Btw... many millions of illegals that are here, should they be covered by this universal health care? I have a feeling no one is going to give a yes or no answer
JustLikeHeaven
08-07-2008, 04:17 PM
Oh my Goodness you guys are so naïve.. Even if this story is true, and he is in a hospice the poor guy will be with his maker long before the legislation can even get voted on... How gullible some people are never ceases to amaze me.
Btw... many millions of illegals that are here, should they be covered by this universal health care? I have a feeling no one is going to give a yes or no answer
Why does that make us naive? Maybe it won't be voted on in his lifetime, but I am sure that any person in that given situation would support it because they can empathize with others who will be in the same situation somewhere down the line.
And for the ones who are already here and staying here, yes I feel they should be.
jameznyhc
08-07-2008, 04:25 PM
Why does that make us naive? Maybe it won't be voted on in his lifetime, but I am sure that any person in that given situation would support it because they can empathize with others who will be in the same situation somewhere down the line.
And for the ones who are already here and staying here, yes I feel they should be.
sorry between the 2 of them they could come up with 250 per month??? if he unemployed why isnt he on medicare??? BULLSHIT... fuckin time is a joke ..do you know hopw many cancer charities exist .. do you realize companies like blue cross blue shield will NOT turn down an existing cancer diagnosis if he prove to have a low income?? sounds to me like theyre not trying hard.. whose paying for the hospice?? WTF im confused considering my condition ..
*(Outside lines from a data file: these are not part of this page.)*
(** * Voice sentiment analysis backend: audio utilities and model services

    A shallow embedding of [backend/app/utils/audio_utils.py],
    [backend/app/services/whisper_service.py] and
    [backend/app/services/sentiment_service.py], followed by the
    properties of the design document that were checked against it.

    Conventions of the embedding.
    - A Python [int] is a [Z]; a finite Python [float] is a rational [Q]
      with exact arithmetic (rounding, infinities and NaN are not
      represented); [int(x)] truncates towards zero.
    - A one-dimensional [numpy] array of samples is a [list] of samples.
    - A Python [str] is a [string] whose characters are code points below
      256.
    - Code that can raise returns a [result]; methods that update [self]
      take the object and return the new object with the result.
    - What the code obtains from outside (the file system, the transcoder
      process, [soundfile], [scipy], [torch], the model libraries) is an
      explicit environment argument. *)

From Stdlib Require Import QArith Qabs ZArith Lia Ascii String DecimalString.
From stdpp Require Import gmap strings list fin_maps.

Local Open Scope Z_scope.

(** ** Python values *)

Module Py.

(** Classes of the exceptions that occur in the sources; every one of
    them is a subclass of [Exception]. *)
Inductive exn_class :=
| ImportError
| FileNotFoundError
| TimeoutExpired
| IndexError
| KeyError
| TypeError
| ZeroDivisionError
| ValueError
| RuntimeError
| AudioProcessingError
| OtherException.

(** An exception object: its class and [str(e)]. *)
Record exn := Exn { exn_class_of : exn_class; str_of : string }.

Inductive result (A : Type) :=
| Ok (a : A)
| Raise (e : exn).
Arguments Ok {A} a.
Arguments Raise {A} e.

Definition is_class (c : exn_class) (e : exn) : bool :=
  match c, exn_class_of e with
  | ImportError, ImportError
  | FileNotFoundError, FileNotFoundError
  | TimeoutExpired, TimeoutExpired
  | IndexError, IndexError
  | KeyError, KeyError
  | TypeError, TypeError
  | ZeroDivisionError, ZeroDivisionError
  | ValueError, ValueError
  | RuntimeError, RuntimeError
  | AudioProcessingError, AudioProcessingError
  | OtherException, OtherException => true
  | _, _ => false
  end.

(** [bind] sequences two statements; an exception skips the second. *)
Definition bind {A B} (r : result A) (k : A -> result B) : result B :=
  match r with
  | Ok a => k a
  | Raise e => Raise e
  end.

(** [int(x)] on a finite float. *)
Definition int (x : Q) : Z := Z.quot (Qnum x) (Zpos (Qden x)).

(** [float(n)] and the implicit conversion of an [int] operand. *)
Definition float (n : Z) : Q := inject_Z n.

Definition len {A} (l : list A) : Z := Z.of_nat (length l).

(** Normalisation of one bound of a slice of a sequence of length [n]:
    a negative bound counts from the end, and both are clipped. *)
Definition slice_index (n i : Z) : Z :=
  if i <? 0 then Z.max 0 (n + i) else Z.min i n.

(** [l[start:stop]]. *)
Definition slice {A} (l : list A) (start stop : Z) : list A :=
  let lo := slice_index (len l) start in
  let hi := slice_index (len l) stop in
  take (Z.to_nat (hi - lo)) (drop (Z.to_nat lo) l).

(** [l[start:]]. *)
Definition slice_from {A} (l : list A) (start : Z) : list A :=
  drop (Z.to_nat (slice_index (len l) start)) l.

(** [str(n)] for an [int]. *)
Definition str_int (n : Z) : string := NilZero.string_of_int (Z.to_int n).

End Py.

(** ** [AudioBuffer]: the ring buffer of [audio_utils.py] *)

Definition sample := Q.

Module AudioBuffer.

Record t := mk {
  sample_rate : Z;
  max_samples : Z;
  buffer : list sample;
  _lock : bool
}.

Definition set_buffer (self : t) (b : list sample) : t :=
  {| sample_rate := sample_rate self;
     max_samples := max_samples self;
     buffer := b;
     _lock := _lock self |}.

Definition __init__ (sample_rate : Z) (max_duration : Q) : t :=
  {| sample_rate := sample_rate;
     max_samples := Py.int (Py.float sample_rate * max_duration);
     buffer := [];
     _lock := false |}.

Definition append (self : t) (data : list sample) : t :=
  if _lock self then self
  else
    let b := buffer self ++ data in
    if Py.len b >? max_samples self
    then set_buffer self (Py.slice_from b (- max_samples self))
    else set_buffer self b.

Definition start_of (self : t) (start_offset : Q) : Z :=
  Py.int (Py.float (Py.len (buffer self))
          - start_offset * Py.float (sample_rate self)).

Definition end_of (self : t) (start_offset duration : Q) : Z :=
  Py.int (Py.float (start_of self start_offset)
          + duration * Py.float (sample_rate self)).

Definition get_chunk (self : t) (start_offset duration : Q) : list sample :=
  let start_sample := start_of self start_offset in
  let end_sample := end_of self start_offset duration in
  let start_sample := Z.max 0 start_sample in
  let end_sample := Z.min (Py.len (buffer self)) end_sample in
  if start_sample >=? end_sample then []
  else Py.slice (buffer self) start_sample end_sample.

Definition clear (self : t) : t := set_buffer self [].

Definition get_all (self : t) : list sample := buffer self.

Definition is_empty (self : t) : bool := Py.len (buffer self) =? 0.


(** The buffer after a sequence of [append] calls. *)
Definition appends (self : t) (chunks : list (list sample)) : t :=
  foldl append self chunks.

End AudioBuffer.

(** ** Effectful code: a state threaded through calls that can raise *)

Module Eff.

(** A computation over a state [S] (the log of the process, or the
    attributes of [self]): it returns or raises, and either way leaves a
    state behind. *)
Definition M (S A : Type) : Type := S -> Py.result A * S.

Definition ret {S A} (a : A) : M S A := fun s => (Py.Ok a, s).

Definition raise {S A} (e : Py.exn) : M S A := fun s => (Py.Raise e, s).

Definition bind {S A B} (m : M S A) (k : A -> M S B) : M S B :=
  fun s =>
    match m s with
    | (Py.Ok a, s') => k a s'
    | (Py.Raise e, s') => (Py.Raise e, s')
    end.

(** A call of an outside function, which returns or raises. *)
Definition call {S A} (r : Py.result A) : M S A := fun s => (r, s).

Definition get {S} : M S S := fun s => (Py.Ok s, s).

Definition modify {S} (f : S -> S) : M S unit := fun s => (Py.Ok tt, f s).

(** [try: body  except C as e: handler e]. *)
Definition try_except {S A} (body : M S A) (c : Py.exn_class)
    (handler : Py.exn -> M S A) : M S A :=
  fun s =>
    match body s with
    | (Py.Ok a, s') => (Py.Ok a, s')
    | (Py.Raise e, s') =>
        if Py.is_class c e then handler e s' else (Py.Raise e, s')
    end.

(** [try: body  except Exception as e: handler e]. *)
Definition try_except_Exception {S A} (body : M S A)
    (handler : Py.exn -> M S A) : M S A :=
  fun s =>
    match body s with
    | (Py.Ok a, s') => (Py.Ok a, s')
    | (Py.Raise e, s') => handler e s'
    end.

End Eff.

Notation "'do' x <- m ; k" := (Eff.bind m (fun x => k))
  (at level 10, x pattern, m at level 100, k at level 200,
   format "'[v' 'do'  x  <-  m ; '/' k ']'").
Notation "'exec' m ; k" := (Eff.bind m (fun _ => k))
  (at level 10, m at level 100, k at level 200,
   format "'[v' 'exec'  m ; '/' k ']'").

(** ** Strings and paths *)

Module Str.

Local Open Scope N_scope.

(** [c.isspace()] for a code point below 256. *)
Definition isspace (c : ascii) : bool :=
  let n := N_of_ascii c in
  ((9 <=? n) && (n <=? 13)) || ((28 <=? n) && (n <=? 32))
  || (n =? 133) || (n =? 160).

(** [c.lower()] for a code point below 256. *)
Definition lower_char (c : ascii) : ascii :=
  let n := N_of_ascii c in
  if ((65 <=? n) && (n <=? 90))
     || ((192 <=? n) && (n <=? 222) && negb (n =? 215))
  then ascii_of_N (n + 32)
  else c.

Fixpoint lower (s : string) : string :=
  match s with
  | EmptyString => EmptyString
  | String c s' => String (lower_char c) (lower s')
  end.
.. so why should we carry the burden after we carried the burden in Iraq..the brits proved very capable of holding shit down .. send other troops from other countries ..
why are we sending other troops, when it was our first priority, and we didn't finish the job b/c we had a hot date in iraq dubya wanted to get to? now our work there's been undone b/c we hastily pushed it aside, and it should be somebody else's problem to fix? we started it, we left it, dug a hole somewhere else, and now shit's hit the fan again there. we let others go after osama in afghanistan and look how that turned out? want the job done right, do it yourself, or don't bother.
I don't know about you, but I'm not wary of al qaeda in iraq or the insurgents, but I am wary of the taliban flourishing in afghanistan again.
we should carry the burden b/c we shouldn't have put it on the back burner in the first place, and it actually does pose a huge risk to us. not to mention, the taliban resurgence is NOT good news for our battle against terrorists. if there's anywhere that needs our attention right now it's afghanistan and pakistan. it's our fault we bungled afghanistan, so yes, it's important we get a hold there b/c unlike iraq, they do have direct terrorist ties and an extremely radicalized population growing.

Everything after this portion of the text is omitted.